College of Bioinformatics Science and Technology, Harbin Medical University, Harbin, 150081, China.
Gene. 2013 Apr 15;518(2):425-30. doi: 10.1016/j.gene.2012.12.022. Epub 2013 Jan 9.
Polycomb group (PcG) proteins are epigenetic regulators that are essential for stem cell differentiation. Identifying PcG binding profiles is important for understanding the mechanisms of PcG-mediated repression in mammals. We used a mapping-convergence (M-C) algorithm using support vector machine (SVM) technology for genome-wide identification of PcG target genes in human embryonic stem cells. The method combined histone modifications and transcription factor binding motifs, eliminating the need for negative training samples as in traditional SVM. Good prediction accuracy comprising 3-fold cross-validation was obtained. In the analysis of 3133 PcG target genes identified by the model, PcG proteins were observed to suppress gene expression during differentiation. The results suggested that PcG and DNA methylation non-redundantly repress gene expression during differentiation. The genome-wide identification of PcG target genes will aid the further analysis of PcG mechanisms.

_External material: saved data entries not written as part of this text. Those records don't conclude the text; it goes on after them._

Section set.
Context `{RbTree}.
Context (s : fs) (ino : Z) (i : inode) (idx : Z) (name : list Z) (value : option (list Z)) (flags : Z).
Context (Hinv : xattr_inv s) (Hi : f_inodes s !! ino = Some i) (Hino : ino <> 0).
Context (Hsync : IS_SYNC s i = false) (Hargs : args_ok (bsize s) idx name value).

(** The rest of ext2_xattr_set, from the place on. *)
Definition set_rest (bh : option Z) (p : place) : M fs Z :=
  do r <- set_checks bh name value flags p;
  match r with
  | inr e => ret e
  | inl p =>
      do h <- set_header bh;
      match h with
      | None => ret (- ENOMEM)
      | Some h =>
          do '(empty, h) <- through h (change_block idx name value p);
          ext2_xattr_set2 ino bh (if empty : bool then None else Some h)
      end
  end.

Definition set_outcome (r : Z) (s' : fs) : Prop :=
  set_result s s' ino (idx, name) value r /\
  match set_answer (bsize s) name value (xattr_of s ino (idx, name)) flags with
  | Some e => r = e
  | None => r = 0 \/ r = - ENOSPC \/ r = - ENOMEM
  end.

Lemma kept_same : kept s s.
Proof using Hinv. done. Qed.

(** The answers before and at the test of the space. *)
Lemma refused_outcome old e :
  xattr_of s ino (idx, name) = old ->
  set_answer (bsize s) name value old flags = Some e \/
  set_answer (bsize s) name value old flags = None /\ e = - ENOSPC ->
  set_outcome e s.
Proof using Hinv Hargs.
  intros Eold Hans. unfold set_outcome. rewrite Eold. split.
  - apply set_result_kept; [apply kept_same|]. rewrite Eold.
    destruct Hans as [Hans|[_ ->]]; [|by left]. unfold set_answer in Hans.
    destruct Hargs as [_ [Hn _] [Hv _]].
    destruct ((255 <? _) || _); [injection Hans as <-; by left|].
    destruct old; destruct (nz _); try (injection Hans as <-; by left); [done|].
    destruct value; [done|by right].
  - destruct Hans as [-> |[-> ->]]; auto.
Qed.

Lemma set_with_block b hdr es g tl :
  acl_block i = b -> b <> 0 -> f_bufs s !! b = Some (block_of hdr es g tl) -> rep (bsize s) hdr es g tl ->
  exists p r s', search_block (bsize s) idx name (block_of hdr es g tl) = Ret (Some p, block_of hdr es g tl) /\
    set_rest (Some b) p s = Ret (r, s') /\ set_outcome r s'.
Proof using All.
  intros Hacl H0 Hd Hr. destruct (xi_size s Hinv) as [_ Hbs].
  destruct (search_split _ hdr es g tl idx name Hr) as (l & r & old & nf & Hsearch & -> & Hl & Hplace).
  destruct (change_at_place _ hdr l r g tl idx name value old nf Hr Hargs Hl Hplace) as (Hget & Hnf & _).
  set (p := mk_place _ _ _ _ _) in Hsearch.
  pose proof (xattr_of_block s ino i b _ (idx, name) old Hi Hacl H0 Hd Hget) as Eold.
  assert (forall v, old = Some v -> zlen v <= bsize s /\ exists b' d, Some b = Some b' /\ f_bufs s !! b' = Some d /\
    reusable (bsize s) (pl_here p) d = Ret (Some (EXT2_XATTR_SIZE (zlen v)), d)) as Hre.
  { intros v ->. destruct Hplace as (_ & e & r' & -> & _ & <- & _). split.
    - pose proof (rp_ok _ _ _ _ _ Hr) as Hok. rewrite Forall_app, Forall_cons in Hok.
      destruct Hok as (_ & [_ _ [Hv _] _ _] & _). lia.
    - exists b, (block_of hdr (l ++ e :: r') g tl). split_and!; try done. by apply (reusable_ok (bsize s)). }
  destruct Hargs as [_ [Hn _] [Hv _]]. pose proof (rp_gap _ _ _ _ _ Hr) as Hg4.
  destruct (set_checks_ok s (Some b) p name value flags old) as (c & Hrun & Hc); try done; try lia.
  { pose proof (rp_tiled _ _ _ _ _ Hr) as Ht. apply length_tbytes in Ht; [|lia]. cbn. unfold pos in *. lia. }
  exists p. unfold set_rest. destruct c as [p'|e].
  2:{ exists e, s. split; [done|]. split; [by erewrite bind_run by exact Hrun|]. by apply (refused_outcome old). }
  destruct Hc as (-> & Hans & Hval & Hfit).
  destruct (set_header_ok s ino i b hdr (l ++ r) g tl Hinv Hi Hacl H0 Hd Hr) as (o & s1 & Hrun1 & Hk & Hst & Ho).
  assert (forall r s', set_result s s' ino (idx, name) value r -> r = 0 \/ r = - ENOSPC \/ r = - ENOMEM ->
    set_outcome r s') as Hout.
  { intros r' s' ? ?. split; [done|]. by rewrite Eold, Hans. }
  destruct o as [h|].
  2:{ exists (- ENOMEM), s1. split; [done|]. split.
      - erewrite bind_run by exact Hrun. cbv iota beta. by erewrite bind_run by exact Hrun1.
      - apply Hout; [by apply set_result_kept; [|left]|auto]. }
  destruct (Ho h eq_refl) as (Hb & hdr' & Hr' & Hone & Hh). destruct (cache_step_same s s1 Hst) as (Ei & Eb & Es & _).
  destruct (change_at_place _ hdr' l r g tl idx name value old nf Hr' Hargs Hl Hplace) as (_ & _ & Hch).
  destruct (set_finish s1 ino i (Some b) h (block_of hdr' (l ++ r) g tl) p idx name value)
    as (res & s' & Hfin & Hset & Hcase); try done.
  { apply Hk. } { by rewrite Ei. } { unfold IS_SYNC in *. by rewrite Es. }
  { by rewrite (block_hdr _ _ _ _ _ Hr') by (unfold h_refcount; lia). }
  { intros b' E. f_equal. symmetry. by apply Hb. }
  { intros k v Hkv. rewrite (ke_attrs _ _ Hk). rewrite Es, (block_get_ok _ _ _ _ _ _ _ Hr') in Hkv.
    injection Hkv as <-. eapply (xattr_of_block s ino i b _ k); [done..|exact Hd|].
    by apply block_get_ok. }
  { rewrite Es. by apply Hch. }
  exists res, s'. split; [done|]. split.
  - erewrite bind_run by exact Hrun. cbv iota beta. erewrite bind_run by exact Hrun1. exact Hfin.
  - apply Hout; [by apply (set_result_trans s s1)|]. destruct Hcase as [-> | ->]; auto.
Qed.

Lemma set_without_block :
  acl_block i = 0 ->
  exists r s', set_rest None (mk_place FIRST_ENTRY FIRST_ENTRY (bsize s) 1 (u32 (bsize s - 32 - 4))) s
    = Ret (r, s') /\ set_outcome r s'.
Proof using All.
  intros Hacl. destruct (xi_size s Hinv) as [Hmod Hbs]. set (p := mk_place _ _ _ _ _).
  assert (forall k, xattr_of s ino k = None) as Eold.
  { intros k. unfold xattr_of. rewrite Hi. cbn. by rewrite Hacl. }
  destruct Hargs as [_ [Hn _] [Hv _]].
  destruct (set_checks_ok s None p name value flags None) as (c & Hrun & Hc); try done; try lia.
  { cbn. rewrite wrap_small; lia. }
  unfold set_rest. destruct c as [p'|e].
  2:{ exists e, s. split; [by erewrite bind_run by exact Hrun|]. by apply (refused_outcome None). }
  destruct Hc as (-> & Hans & Hval & Hfit).
  assert (forall r s', set_result s s' ino (idx, name) value r -> r = 0 \/ r = - ENOSPC \/ r = - ENOMEM ->
    set_outcome r s') as Hout.
  { intros r' s' ? ?. split; [done|]. by rewrite Eold, Hans. }
  erewrite bind_run by exact Hrun. cbv iota beta.
  destruct (kmalloc_step s) as (ok & s1 & H1 & Hst & He). destruct (cache_step_same s s1 Hst) as (Ei & Eb & Es & _).
  assert (kept s s1) as Hk.
  { apply kept_cache; try done. intros x Hx. apply cached_live; [done|]. unfold cached in *. by rewrite <-He. }
  erewrite bind_run; [|unfold set_header; erewrite bind_run by reflexivity; by erewrite bind_run by exact H1].
  destruct ok.
  2:{ exists (- ENOMEM), s1. split; [done|]. apply Hout; [by apply set_result_kept; [|left]|auto]. }
  destruct (new_header_ok (bsize s)) as (hdr & Enew & Hr & Hone); [done|].
  destruct (change_at_place _ hdr [] [] _ [] idx name value None 1 Hr Hargs) as (_ & _ & Hch);
    [constructor|by split; [|split; [|constructor]]|].
  destruct (set_finish s1 ino i None (InMemory (new_header (bsize s))) (new_header (bsize s)) p idx name value)
    as (res & s' & Hfin & Hset & Hcase); try done.
  { apply Hk. } { by rewrite Ei. } { unfold IS_SYNC in *. by rewrite Es. }
  { intros k v. rewrite (ke_attrs _ _ Hk), Eold, Enew, Es, (block_get_ok _ _ _ _ _ _ _ Hr). by intros [= <-]. }
  { rewrite Es, Enew. unfold p. cbn [app] in Hch. change (pos []) with FIRST_ENTRY in Hch.
    replace (FIRST_ENTRY + Z.of_nat (Z.to_nat (bsize s - 32))) with (bsize s) in Hch by (unfold FIRST_ENTRY; lia).
    replace (Z.of_nat (Z.to_nat (bsize s - 32)) - 4) with (u32 (bsize s - 32 - 4)) in Hch
      by (rewrite wrap_small; lia).
    by apply Hch. }
  exists res, s'. split; [done|].
  apply Hout; [by apply (set_result_trans s s1)|]. destruct Hcase as [-> | ->]; auto.
Qed.
End set.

多梳抑制复合物(PcG)蛋白是表观遗传调控因子,对于干细胞分化至关重要。鉴定 PcG 结合谱对于理解哺乳动物中 PcG 介导的抑制机制非常重要。我们使用了一种基于支持向量机(SVM)技术的映射收敛(M-C)算法,用于在人类胚胎干细胞中进行全基因组鉴定 PcG 靶基因。该方法结合了组蛋白修饰和转录因子结合基序,消除了传统 SVM 中需要阴性训练样本的需求。通过 3 倍交叉验证获得了良好的预测准确性。在对模型鉴定的 3133 个 PcG 靶基因的分析中,观察到 PcG 蛋白在分化过程中抑制基因表达。结果表明,PcG 和 DNA 甲基化在分化过程中非冗余地抑制基因表达。全基因组鉴定 PcG 靶基因将有助于进一步分析 PcG 机制。